(* ===== verification/WasmClient.v ===== *)
(** Package relayer/chains/wasm: the client around the Cosmos SDK (client.go)
    and its context (config.go).

    The SDK, CometBFT and the keyring are third-party: [Sdk] holds their
    operations.  Of CometBFT's HTTP client the relay relies on one thing beyond
    its answers: it subscribes only while it is running ([h_running]), and it
    runs once it was started. *)
From stdpp Require Import gmap strings list.
From Stdlib Require Import ZArith Lia.
From S2P Require Import Prelude GoStd Types Provider WasmTypes Wasm WasmCorrect.
Import WasmTypes.
Open Scope Z_scope.

Module WasmClient.

(** * The context *)

(** [http.HTTP], connected to a node. *)
Record HTTP := mkHTTP { h_remote : string; h_running : bool }.

(** [sdkClient.Context]: the fields the relay sets. *)
Record Context := mkContext {
  x_ChainID : string;
  x_Client : HTTP;
  x_NodeURI : string;
  x_KeyringDir : string;
  x_HomeDir : string;
  x_BroadcastMode : string;
  x_SignModeStr : string;
  x_Simulate : bool;
  x_FromAddress : string;
  x_FeePayer : string;
  x_From : string;
  x_FromName : string;
  x_FeeGranter : string }.

(** The answers of [Status]: the network's name and the latest height. *)
Record Status := mkStatus { st_Network : string; st_LatestBlockHeight : Z }.

(** [tx.NewFactoryCLI] gives a factory, an unsigned transaction is a [Builder],
    a key of the keyring a [Key], and a packed account an [Any]. *)
Class Sdk (TxFactory Builder Key Any : Type) := {
  (* CometBFT *)
  http_New : string → res unit;
  http_Start : string → res unit;
  http_Status : string → res Status;
  http_Subscribe : string → string → res unit;
  errNotRunning : string;
  http_TxSearch : string → string → bool → option Z → option Z → string → res (list Wasm.ResultTx * Z);
  (* connections and keyring *)
  grpc_NewClient : string → res unit;
  keyring_New : string → string → string → res unit;
  keyring_Key : string → res Key;
  keyring_KeyByAddress : string → res Key;
  keyring_Import : string → string → string → res unit;
  keyring_Export : string → string → res string;
  key_Name : Key → string;
  key_Address : Key → res string;
  (* a keyring in memory holds the new account only *)
  NewEntropy : Z → res string;
  NewMnemonic : string → res string;
  NewSigningAlgo : string → res unit;
  HDPath : string;
  NewAccount : string → string → string → string → res Key;
  ExportNew : Key → string → string → res string;
  (* transactions *)
  tx_NewFactoryCLI : Context → res TxFactory;
  tx_WithSimulateAndExecute : bool → TxFactory → TxFactory;
  tx_CalculateGas : Context → TxFactory → list Wasm.MsgExecuteContract → res (string * Z);
  tx_BuildUnsignedTx : TxFactory → list Wasm.MsgExecuteContract → res Builder;
  tx_Sign : TxFactory → string → Builder → res Builder;
  tx_Encode : Builder → res string;
  ctx_BroadcastTx : Context → string → res Wasm.SdkTxResponse;
  (* queries *)
  q_GetTx : string → res (Z * Z);
  q_Balance : string → string → res (string * Z);
  q_Account : string → res Any;
  UnpackAny : Any → res Wasm.Account;
  q_SmartContractState : string → string → res string;
  json_string : string → res string }.

(** [NewAccount] and [ExportNew] answer for a keyring made for the one call. *)

Section Client.
Context {TxFactory Builder Key Any : Type} `{Sdk TxFactory Builder Key Any}.
Abbreviation Cl := (proc Context).

(** [Client.HTTP]: a new client is not running. *)
Definition HTTP_ (rpcUrl : string) : res HTTP := _ ← http_New rpcUrl; Ok (mkHTTP rpcUrl false).

(** [cometRPCClient.Start()] *)
Definition start (h : HTTP) : res HTTP := _ ← http_Start (h_remote h); Ok (mkHTTP (h_remote h) true).

(** [Config.newClientContext]: the error of [Start] is returned with the
    context. *)
Definition newClientContext (c : Wasm.Config) : res Context :=
  let k := Wasm.c_Common c in
  _ ← keyring_New (cc_ChainName k) (Wasm.c_KeyringBackend c) (Wasm.c_KeyringDir c);
  cometRPCClient ← HTTP_ (cc_RPCUrl k);
  _ ← grpc_NewClient (Wasm.c_GrpcUrl c);
  networkInfo ← http_Status (h_remote cometRPCClient);
  client ← start cometRPCClient;
  Ok (mkContext (st_Network networkInfo) client (cc_RPCUrl k) (Wasm.c_KeyringDir c) (cc_HomeDir k)
        (Wasm.c_BroadcastMode c) (Wasm.c_SignModeStr c) (Wasm.c_Simulate c) "" "" "" "" "").

(** * Transactions *)

Definition BuildTxFactory (x : Context) : res TxFactory :=
  txf ← tx_NewFactoryCLI x; Ok (tx_WithSimulateAndExecute (x_Simulate x) txf).

Definition EstimateGas (x : Context) (txf : TxFactory) (msgs : list Wasm.MsgExecuteContract) : res (string * Z) :=
  tx_CalculateGas x txf msgs.

(** Signed by the key whose name the context holds. *)
Definition PrepareTx (x : Context) (txf : TxFactory) (msgs : list Wasm.MsgExecuteContract) : res string :=
  txBuilder ← tx_BuildUnsignedTx txf msgs;
  txBuilder ← tx_Sign txf (x_FromName x) txBuilder;
  tx_Encode txBuilder.

Definition BroadcastTx (x : Context) (txBytes : string) : res Wasm.SdkTxResponse := ctx_BroadcastTx x txBytes.

(** * Keys *)

Definition with_from (addr name : string) (x : Context) : Context :=
  mkContext (x_ChainID x) (x_Client x) (x_NodeURI x) (x_KeyringDir x) (x_HomeDir x) (x_BroadcastMode x)
    (x_SignModeStr x) (x_Simulate x) addr addr addr name addr.

(** The address, or none when the keyring does not have it. *)
Definition SetAddress (addr : string) : Cl (option string) :=
  match keyring_KeyByAddress addr with
  | Panic => panic
  | Err _ => mret None
  | Ok key => _ ← modify (with_from addr (key_Name key)); mret (Some addr)
  end.

(** The armored key and the address. *)
Definition CreateAccount (uid passphrase : string) : res (string * string) :=
  bip39seed ← NewEntropy 256;
  mnemonic ← NewMnemonic bip39seed;
  _ ← NewSigningAlgo "secp256k1";
  key ← NewAccount uid mnemonic passphrase HDPath;
  armor ← ExportNew key uid passphrase;
  addr ← key_Address key;
  Ok (armor, addr).

Definition ImportArmor (uid armor passphrase : string) : res unit := keyring_Import uid armor passphrase.
Definition GetArmor (uid passphrase : string) : res string := keyring_Export uid passphrase.
Definition GetKey (uid : string) : res Key := keyring_Key uid.
Definition GetKeyByAddr (addr : string) : res Key := keyring_KeyByAddress addr.

(** * Queries *)

Definition GetLatestBlockHeight (x : Context) : res Z :=
  nodeStatus ← http_Status (h_remote (x_Client x)); Ok (u64 (st_LatestBlockHeight nodeStatus)).

Definition GetTransactionReceipt (txHash : string) : res (Z * Z) := q_GetTx txHash.
Definition GetBalance (addr denomination : string) : res (string * Z) := q_Balance addr denomination.

(** [return account, UnpackAny(res.Account, &account)]: the language leaves open
    whether [account] is read before or after the call that fills it; read
    before, the account is [nil]. *)
Definition GetAccountInfo (read_after : bool) (addr : string) : res (option Wasm.Account) :=
  r ← q_Account addr;
  account ← UnpackAny r;
  Ok (if read_after then Some account else None).

Definition TxSearch (x : Context) (param : TxSearchParam) : res (list Wasm.ResultTx * Z) :=
  http_TxSearch (h_remote (x_Client x)) (BuildQuery param) (sp_Prove param) (sp_Page param) (sp_PerPage param)
    (sp_OrderBy param).

Definition QuerySmartContract (address queryData : string) : res string := q_SmartContractState address queryData.

Definition GetFee (addr queryData : string) : res Z :=
  data ← QuerySmartContract addr queryData;
  feeStr ← json_string data;
  match ParseUint feeStr 10 64 with (_, Some e) => Err e | (fee, None) => Ok fee end.

Definition GetNetworkInfo (x : Context) : res Status := http_Status (h_remote (x_Client x)).

(** * Subscriptions *)

Definition Subscribe (x : Context) (query : string) : res unit :=
  if h_running (x_Client x) then http_Subscribe (h_remote (x_Client x)) query else Err errNotRunning.

Definition IsConnected (x : Context) : bool := h_running (x_Client x).

Definition with_client (h : HTTP) (x : Context) : Context :=
  mkContext (x_ChainID x) h (x_NodeURI x) (x_KeyringDir x) (x_HomeDir x) (x_BroadcastMode x)
    (x_SignModeStr x) (x_Simulate x) (x_FromAddress x) (x_FeePayer x) (x_From x) (x_FromName x) (x_FeeGranter x).

(** The new client is not started. *)
Definition Reconnect : Cl error :=
  x ← gets id;
  match HTTP_ (x_NodeURI x) with
  | Panic => panic
  | Err e => mret (Some e)
  | Ok client => _ ← modify (with_client client); mret None
  end.

(** * What the provider relies on *)

(** The signer follows the address: after [SetAddress], in whatever way the
    connection is renewed, a transaction is signed by the key of that address;
    an address the keyring does not have changes nothing. *)
Lemma SetAddress_signs addr x x' r :
  SetAddress addr x = Some (x', r) →
  (∃ key, keyring_KeyByAddress addr = Ok key ∧ r = Some addr ∧ x_FromAddress x' = addr ∧
     ∀ x2 e, Reconnect x' = Some (x2, e) → ∀ txf msgs,
       PrepareTx x2 txf msgs = (b ← tx_BuildUnsignedTx txf msgs; b ← tx_Sign txf (key_Name key) b; tx_Encode b)) ∨
  (∃ e, keyring_KeyByAddress addr = Err e) ∧ r = None ∧ x' = x.
Proof.
  unfold SetAddress. destruct (keyring_KeyByAddress addr) as [key|e|] eqn:Hk; [|intros [= <- <-]; right; eauto|done].
  intros [= <- <-]. left. exists key. split_and!; [done..|]. intros x2 e. unfold Reconnect, mbind, proc_bind; cbn.
  destruct (HTTP_ _) as [h|e'|]; [|intros [= <- _]; done|done]. cbn. by intros [= <- _].
Qed.

(** After a reconnection the client does not run: it cannot subscribe. *)
Lemma Reconnect_stopped x x' : Reconnect x = Some (x', None) →
  IsConnected x' = false ∧ ∀ query, Subscribe x' query = Err errNotRunning.
Proof.
  unfold Reconnect, mbind, proc_bind; cbn. destruct (HTTP_ _) as [h|e|] eqn:Hh; [|done|done]. cbn.
  intros [= <-]. unfold HTTP_ in Hh. apply res_bind_Ok in Hh as (? & _ & [= <-]). done.
Qed.
End Client.

(** * The client as the provider sees it *)

Section Node.
Context {Builder Key Any : Type} `{!Sdk Wasm.Factory Builder Key Any}.

(** What the provider asks in one operation (Wasm.v), answered by the client;
    [events] are what the subscriptions to transactions bring, and [other] gives
    the serialisation.  An account that was read too early is [nil]. *)
Definition client_node (x : Context) (read_after : bool) (events : string → option Wasm.SubEvent)
    (other : Wasm.WasmNode) : Wasm.WasmNode := {|
  Wasm.GetLatestBlockHeight := GetLatestBlockHeight x;
  Wasm.GetTransactionReceipt := GetTransactionReceipt;
  Wasm.GetBalance := GetBalance;
  Wasm.GetAccountInfo addr := a ← GetAccountInfo read_after addr; deref a;
  Wasm.NewFactoryCLI := txf ← BuildTxFactory x; Ok (Wasm.f_Gas txf);
  Wasm.EstimateGas _ txf msgs := '(_, adjusted) ← EstimateGas x txf msgs; Ok adjusted;
  Wasm.PrepareTx _ := PrepareTx x;
  Wasm.BroadcastTx _ := BroadcastTx x;
  Wasm.SubscribeTx hash := _ ← Subscribe x ("tm.event = 'Tx' AND tx.hash = '" +:+ hash +:+ "'"); Ok (events hash);
  Wasm.TxSearch := TxSearch x;
  Wasm.QuerySmartContract := QuerySmartContract;
  Wasm.Marshal := Wasm.Marshal other;
  Wasm.UnmarshalInts := Wasm.UnmarshalInts other;
  Wasm.UnmarshalBool := Wasm.UnmarshalBool other;
  Wasm.UnmarshalString := json_string;
  Wasm.ErrWrongSequence := Wasm.ErrWrongSequence other |}.

(** The provider's fee is the client's. *)
Lemma GetFee_client x read_after events other cfg networkID response :
  Wasm.GetFee_ (client_node x read_after events other) cfg networkID response =
  (data ← Wasm.Marshal other (NewExecGetFee networkID response);
   GetFee (Wasm.contract_addr cfg ConnectionContract) data).
Proof. done. Qed.

(** Once it reconnected, the client cannot wait for a transaction. *)
Lemma stopped_wait x read_after events other cfg mk tx :
  IsConnected x = false →
  Wasm.waitForTxResult (client_node x read_after events other) cfg mk tx =
  Some ([mkCallbackCall mk (mkTxResponse 0 (Wasm.sr_TxHash tx) "" Failed "") (Some errNotRunning)], Err errNotRunning).
Proof.
  intros Hx. unfold Wasm.waitForTxResult, Wasm.subscribeTxResult. cbn. unfold Subscribe.
  unfold IsConnected in Hx. by rewrite Hx.
Qed.

(** Once the client has reconnected it cannot subscribe, and no delivery is
    noticed any more: whatever the node makes of a routed message, the relayer
    is told of a failure.  Either nothing was sent, or one transaction was
    accepted, the callback is called once with its hash and a failure, and the
    error says that the client is not running; so the relayer keeps the message
    and tries it again, unless the destination's contract says it has it. *)
Theorem reconnected_route_fails x0 x events other env cfg fs (message : Message) s
  (Hre : Reconnect x0 = Some (x, None)) (Han : answers (client_node x true events other) env cfg fs)
  (Hw : has_wallet s) :
  wp (Wasm.Route (client_node x true events other) env cfg fs message) (λ r s',
    (Wasm.w_sent s' = Wasm.w_sent s ∧ ∃ e, r = Some ([], Err e)) ∨
    (∃ sent hash, Wasm.w_sent s' = Wasm.w_sent s ++ [sent] ∧
       r = Some ([mkCallbackCall (Message_MessageKey message) (mkTxResponse 0 hash "" Failed "") (Some errNotRunning)],
                 Err errNotRunning))) s.
Proof.
  destruct (Reconnect_stopped x0 x Hre) as [Hx _].
  eapply wpx_mono; [by apply wasm_Route_runs|].
  intros r s' [?|(seq & sender & contract & raw & tx & w & Hs & _ & _ & _ & _ & _ & ->)]; [by left|right].
  eexists _, _. split; [exact Hs|]. by apply stopped_wait.
Qed.
End Node.
End WasmClient.
(* ===== verification/WasmListenerWitness.v ===== *)
(** The CosmWasm client and listener on concrete runs. *)
From stdpp Require Import gmap strings list.
From Stdlib Require Import ZArith Lia.
From S2P Require Import Prelude GoStd Types Provider WasmTypes Wasm WasmCorrect WasmWitness WasmClient WasmListener.
Import WasmTypes WasmClient WasmListener.
Open Scope Z_scope.

(** An SDK whose requests all succeed, the chain at height [h]. *)
Definition sdk_at (h : Z) (subscribes : bool) : Sdk Wasm.Factory string string string := {|
  http_New _ := Ok tt; http_Start _ := Ok tt; http_Status _ := Ok (mkStatus "archway" h);
  http_Subscribe _ _ := if subscribes then Ok tt else Err "max_subscriptions_per_client reached";
  errNotRunning := "client is not running. Use .Start() method to start";
  http_TxSearch _ _ _ page _ _ := paged (replicate 1 tx1) page;
  grpc_NewClient _ := Ok tt; keyring_New _ _ _ := Ok tt;
  keyring_Key _ := Ok "key"; keyring_KeyByAddress a := if decide (a = "arch1w") then Ok "relay" else Err "no key";
  keyring_Import _ _ _ := Ok tt; keyring_Export _ _ := Ok "armor"; key_Name k := k; key_Address _ := Ok "arch1w";
  NewEntropy _ := Ok "seed"; NewMnemonic _ := Ok "words"; NewSigningAlgo _ := Ok tt; HDPath := "m/44'";
  NewAccount _ _ _ _ := Ok "key"; ExportNew _ _ _ := Ok "armor";
  tx_NewFactoryCLI _ := Ok (Wasm.mkFactory false 0 "" 0 0 0);
  tx_WithSimulateAndExecute b f := Wasm.mkFactory b (Wasm.f_Gas f) (Wasm.f_GasPrices f) (Wasm.f_GasAdjustment f)
    (Wasm.f_AccountNumber f) (Wasm.f_Sequence f);
  tx_CalculateGas _ _ _ := Ok ("", 500);
  tx_BuildUnsignedTx _ _ := Ok "unsigned"; tx_Sign _ name b := Ok (b +:+ " by " +:+ name); tx_Encode b := Ok b;
  ctx_BroadcastTx _ _ := Ok (Wasm.mkSdkTxResponse "AB" 0 "");
  q_GetTx _ := Ok (120, 0); q_Balance _ d := Ok (d, 5); q_Account a := Ok a;
  UnpackAny a := Ok (Wasm.mkAccount a 3 7); q_SmartContractState _ _ := Ok "12"; json_string s := Ok s |}.
Definition sdk : Sdk Wasm.Factory string string string := sdk_at 120 true.

Definition context0 : Context :=
  mkContext "archway" (mkHTTP "http://node" true) "http://node" "" "/home" "sync" "" true "arch1w" "arch1w" "arch1w"
    "relay" "arch1w".
Definition context1 : Context := with_client (mkHTTP "http://node" false) context0.

(** A reconnected client broadcasts the message and is told of a failure. *)
Lemma reconnected_route_fails_witness :
  let node := client_node (Sdk0 := sdk) context1 true (λ _, None) (WasmWitness.node 7) in
  let s := Wasm.mkWasmState (Some (Wasm.mkAccount "arch1w" 3 7)) [] in
  wp (Wasm.Route node env cfg fs msg) (λ r s', length (Wasm.w_sent s') = 1%nat ∧
    ∃ calls e, r = Some (calls, Err e)) s.
Proof.
  cbn zeta. set (s := Wasm.mkWasmState _ _). set (node := client_node _ _ _ _).
  assert (answers node env cfg fs) as Han by by split.
  pose proof (reconnected_route_fails (Sdk0 := sdk) context0 context1 (λ _, None) (WasmWitness.node 7) env cfg fs msg s
    eq_refl Han ltac:(by eexists)) as Hw.
  unfold wpx in *. fold node in Hw. destruct (Wasm.Route node env cfg fs msg s) as [[s' r]|] eqn:E; [|done].
  assert (length (Wasm.w_sent s') = 1%nat) as Hlen by (vm_compute in E; by injection E as <- _).
  split; [done|]. destruct Hw as [[_ (e & ->)]|(sent & hash & _ & ->)]; eauto.
Defined.

(** * The listener *)

Definition wcontracts : list Wasm.Contract :=
  [Wasm.mkContract "arch1x" XcallContract (Wasm.sig_types XcallContract)].
Abbreviation run_w := (wrun_all (Builder := string) (Key := string) (Any := string) cfg wcontracts [filter1]).

Lemma wcontracts_subscribe h : subscriptions wcontracts h ≠ [].
Proof. discriminate. Qed.

Definition begun_w (x : Context) : WListening :=
  mkWListening (Wasm.mkListenerState 100 120 true false) WSelecting [] x [].

Lemma wasm_listener_awake_witness : ∃ s,
  run_w [WTick; WRange (node 1); WScanned; WAnswer 0 sdk; WStopped; WIdle 0 sdk] (begun_w context0) = Some s ∧
  waits s.
Proof.
  eexists. split; [vm_compute; reflexivity|].
  apply (wasm_listener_awake cfg wcontracts [filter1] context0 (node 1) 100
    [WTick; WRange (node 1); WScanned; WAnswer 0 sdk; WStopped; WIdle 0 sdk] (begun_w context0)).
  - apply wcontracts_subscribe.
  - vm_compute. reflexivity.
  - by repeat constructor.
  - vm_compute. reflexivity.
Defined.

(** The listener is started, its connection is lost and renewed: two goroutines
    ask in vain, and a scan brings the message of height 120. *)
Definition lost_w : WListening :=
  mkWListening (Wasm.mkListenerState 121 120 true true) WSelecting [WAsking (mkSubscribeOpts 120 "arch1x" "m")] context1 [].

Lemma deaf_only_polls_witness : ∃ s'',
  run_w (round cfg sdk (node 1) 100 120) lost_w = Some s'' ∧ bi_Height <$> wl_out s'' = [149] ∧ deaf lost_w.
Proof.
  assert (deaf lost_w) as Hd by (split; [reflexivity|by repeat constructor]).
  destruct (deaf_only_polls (Builder := string) (Key := string) (Any := string) cfg wcontracts [filter1] [] lost_w lost_w Hd eq_refl) as [_ Hround].
  destruct (Hround sdk (node 1) 100 120 [mkBlockInfo 149 [mkMessage "0x2.icon" "archway" (Some 5) "data" 120 EmitMessage None]]
    121 (mkSubscribeOpts 120 "arch1x" "m") [])
    as (s'' & Hs & Ho & _); [reflexivity|reflexivity|reflexivity|lia|vm_compute; reflexivity|].
  exists s''. split; [exact Hs|]. split; [by rewrite Ho|exact Hd].
Defined.

(** * Goroutines pile up *)

(** The chain five blocks later. *)
Definition node125 : Wasm.WasmNode :=
  client_node (Sdk0 := sdk_at 125 true) context0 true (λ _, None) (node 1).

(** Only the second of the first two requests is refused. *)
Definition piling : list (wevent (Builder := string) (Key := string) (Any := string)) :=
  [WTick; WRange (node 1); WScanned; WAnswer 0 sdk; WAnswer 1 (sdk_at 120 false); WPoll node125 119; WTick;
   WRange node125; WScanned; WAnswer 1 sdk; WAnswer 2 sdk].
Definition piled : WListening := default (begun_w context0) (run_w piling (begun_w context0)).
Definition event_w : TxResultResponse + string :=
  inl (mkTxResultResponse 130 0 "" "" "" [called "arch1x" "0x2.icon" "more" 6 9]).

(** One request for a subscription that fails has the listener subscribe to
    everything again, and nobody ends the subscriptions there are: the same
    events are waited for by two goroutines, and the block of each of them is
    sent twice. *)
Theorem subscriptions_pile_up :
  run_w piling (begun_w context0) = Some piled ∧
  wl_subs piled =
    [WLive (mkSubscribeOpts 120 "arch1x" Wasm.EventTypeWasmCallMessage);
     WLive (mkSubscribeOpts 125 "arch1x" Wasm.EventTypeWasmCallMessage);
     WLive (mkSubscribeOpts 125 "arch1x" Wasm.EventTypeWasmRollbackMessage)] ∧
  ∃ s' b, run_w [WEvent 0 event_w; WEvent 1 event_w] piled = Some s' ∧ bi_Messages b ≠ [] ∧
    wl_out s' = wl_out piled ++ [b; b].
Proof.
  split; [vm_compute; reflexivity|]. split; [vm_compute; reflexivity|].
  eexists _, (mkBlockInfo 130 [mkMessage "archway" "0x2.icon" (Some 6) "more" 0 CallMessage (Some 9)]).
  split; [vm_compute; reflexivity|]. split; [discriminate|]. vm_compute. reflexivity.
Qed.
Lemma finds_answers h matched event :
  finds h matched → event ∈ eventList → search_event node h event = Ok (matched event).
Proof.
  intros Hf He. destruct (Hf event He) as [Hn Hp]. rewrite (search_event_result _ h event (matched event)) by done.
  destruct (Z.ltb_spec 25 (Z.of_nat (length (matched event)))); [|done].
  destruct (Z.eqb_spec (Z.of_nat (length (matched event)) mod 25) 0); [|done]. by destruct Hp.
Qed.

Lemma finds_found h matched : finds h matched → found (answers h) = found matched.
Proof.
  intros Hf. unfold found. assert (∀ event, event ∈ eventList → answers h event = matched event) as Ha.
  { intros event He. unfold answers. by rewrite (finds_answers h matched). }
  clear Hf. induction eventList as [|event events IH]; [done|]. cbn. rewrite (Ha event) by left. f_equal.
  apply IH. intros e He. apply Ha. by right.
Qed.

Lemma fetch_found h matched :
  finds h matched → fetchBlockMessages node cfg eventList h = res_mapM (tx_messages cfg) (found matched).
Proof.
  intros Hf. rewrite <-(finds_found h matched) by done. apply fetch_answers. intros event He.
  by rewrite (finds_answers h matched).
Qed.

(** A transaction is readable when its events parse and their messages have
    serial numbers; [read] are then its messages. *)
Definition readable (tx : ResultTx) : Prop :=
  ∃ msgs, ParseMessageFromEvents NID (rt_Events tx) = Ok msgs ∧ Forall (λ m, m_Sn m ≠ None) msgs.
Definition read (tx : ResultTx) : list (MessageOf Z) :=
  set_Height (u64 (rt_Height tx)) <$>
    match ParseMessageFromEvents NID (rt_Events tx) with Ok msgs => msgs | _ => [] end.

Lemma tx_messages_readable tx : readable tx → tx_messages cfg tx = Ok (mkBlockInfo (u64 (rt_Height tx)) (read tx)).
Proof.
  intros (msgs & Hm & Hsn). unfold tx_messages, read. rewrite Hm. cbn. rewrite decide_False; [done|].
  rewrite Exists_fmap, Exists_exists. intros (m & Hin & Hn). rewrite Forall_forall in Hsn. by apply (Hsn m).
Qed.
(** [config init] *)
Definition configInit : Run (unit + string) :=
  homePath ← gets a_homePath;
  configPath ← gets a_configPath;
  _ ←? with_fs (os_MkdirAll (w_deny w) homePath);
  fs ← gets a_fs;
  match os_Stat (w_deny w) fs configPath with
  | Panic => panic
  | Ok _ => mret (inr ("config already exists: " +:+ configPath))
  | Err _ =>
      _ ←? with_fs (os_WriteFile (w_deny w) configPath "");
      out ←? liftRes defaultConfigYAML;
      with_fs (os_WriteFile (w_deny w) configPath out)
  end.

(** [config show]; the output formats are the YAML and JSON libraries'. *)
Definition configShow (order : list string) (jsn yml : bool)
    (json : ConfigOutputWrapper → string + string) : Run (unit + string) :=
  fs ← gets a_fs;
  home ← gets a_homePath;
  cfgPath ← gets a_configPath;
  let missing p := match os_Stat (w_deny w) fs p with Err e => IsNotExist e | _ => false end in
  if missing cfgPath then
    mret (inr (if missing home then "home path does not exist: " +:+ home
               else "config does not exist: " +:+ cfgPath))
  else if yml && jsn then mret (inr "can't pass both --json and --yaml, must pick one")
  else
    config ← the_config;
    heap ← gets a_heap;
    match (if jsn : bool then json else yaml_Marshal) (Wrapped order heap config) with
    | inr err => mret (inr err)
    | inl out => _ ← print out; okE tt
    end.

(** A line of [chains list]: [%-20s] pads the NID. *)
Definition chain_line (i : Z) (c : Chain) : string :=
  FormatInt i 10 +:+ ": " +:+ pc_NID c +:+ Repeat " " (20 - String.length (pc_NID c)) +:+
  " -> type(" +:+ pc_Type c +:+ ")".

Fixpoint chain_lines (i : Z) (order : list string) (chains : Chains) : list string :=
  match order with
  | [] => []
  | k :: order =>
      match chains !! k with
      | Some c => chain_line (i + 1) c :: chain_lines (i + 1) order chains
      | None => chain_lines i order chains
      end
  end.

(** [chains list] without a format flag; the warning goes to standard error. *)
Definition chainsList (order : list string) : Run (unit + string) :=
  config ← the_config;
  _ ← for_each (chain_lines 0 order (c_Chains config)) print;
  okE tt.

(** The name under which [chains add] files a chain. *)
Definition chain_name_of (args : list string) (file : string) : res string :=
  match args with
  | [] => index (Split (Base file) ".") 0
  | [name] => Ok name
  | _ => Err "one chain name is required"
  end.

(** [chains add]; whether a chain has the NID does not depend on the order in
    which [Get] looks. *)
Definition chainsAdd (order order' : list string) (args : list string) (file : string) :
    Run (unit + string) :=
  config ← gets a_config;
  match config with
  | None => mret (inr "config not initialized, consider running `rly config init`")
  | Some _ =>
      performConfigLockingOperation order order'
        (if decide (file = "") then mret (inr "file not present")
         else chainName ←? liftRes (chain_name_of args file);
              config ← the_config;
              addChainFromFile (elements (dom (c_Chains config))) chainName file)
  end.

(** [chains delete] *)
Definition delete_chain (chain : string) : Run (unit + string) :=
  config ← the_config;
  match c_Chains config !! chain with
  | None => mret (inr (errChainNotFound chain))
  | Some _ => _ ← set_config (DeleteChain chain config); okE tt
  end.

Definition chainsDelete (order order' : list string) (chain : string) : Run (unit + string) :=
  performConfigLockingOperation order order' (delete_chain chain).
End Cmd.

_ _ _ _ _ _ _

Look back at the entries above. Retype the line with "(** One request", the line with "Lemma fetch_found h", and all lines in between.

(** One request for a subscription that fails has the listener subscribe to
    everything again, and nobody ends the subscriptions there are: the same
    events are waited for by two goroutines, and the block of each of them is
    sent twice. *)
Theorem subscriptions_pile_up :
  run_w piling (begun_w context0) = Some piled ∧
  wl_subs piled =
    [WLive (mkSubscribeOpts 120 "arch1x" Wasm.EventTypeWasmCallMessage);
     WLive (mkSubscribeOpts 125 "arch1x" Wasm.EventTypeWasmCallMessage);
     WLive (mkSubscribeOpts 125 "arch1x" Wasm.EventTypeWasmRollbackMessage)] ∧
  ∃ s' b, run_w [WEvent 0 event_w; WEvent 1 event_w] piled = Some s' ∧ bi_Messages b ≠ [] ∧
    wl_out s' = wl_out piled ++ [b; b].
Proof.
  split; [vm_compute; reflexivity|]. split; [vm_compute; reflexivity|].
  eexists _, (mkBlockInfo 130 [mkMessage "archway" "0x2.icon" (Some 6) "more" 0 CallMessage (Some 9)]).
  split; [vm_compute; reflexivity|]. split; [discriminate|]. vm_compute. reflexivity.
Qed.
Lemma finds_answers h matched event :
  finds h matched → event ∈ eventList → search_event node h event = Ok (matched event).
Proof.
  intros Hf He. destruct (Hf event He) as [Hn Hp]. rewrite (search_event_result _ h event (matched event)) by done.
  destruct (Z.ltb_spec 25 (Z.of_nat (length (matched event)))); [|done].
  destruct (Z.eqb_spec (Z.of_nat (length (matched event)) mod 25) 0); [|done]. by destruct Hp.
Qed.

Lemma finds_found h matched : finds h matched → found (answers h) = found matched.
Proof.
  intros Hf. unfold found. assert (∀ event, event ∈ eventList → answers h event = matched event) as Ha.
  { intros event He. unfold answers. by rewrite (finds_answers h matched). }
  clear Hf. induction eventList as [|event events IH]; [done|]. cbn. rewrite (Ha event) by left. f_equal.
  apply IH. intros e He. apply Ha. by right.
Qed.

Lemma fetch_found h matched :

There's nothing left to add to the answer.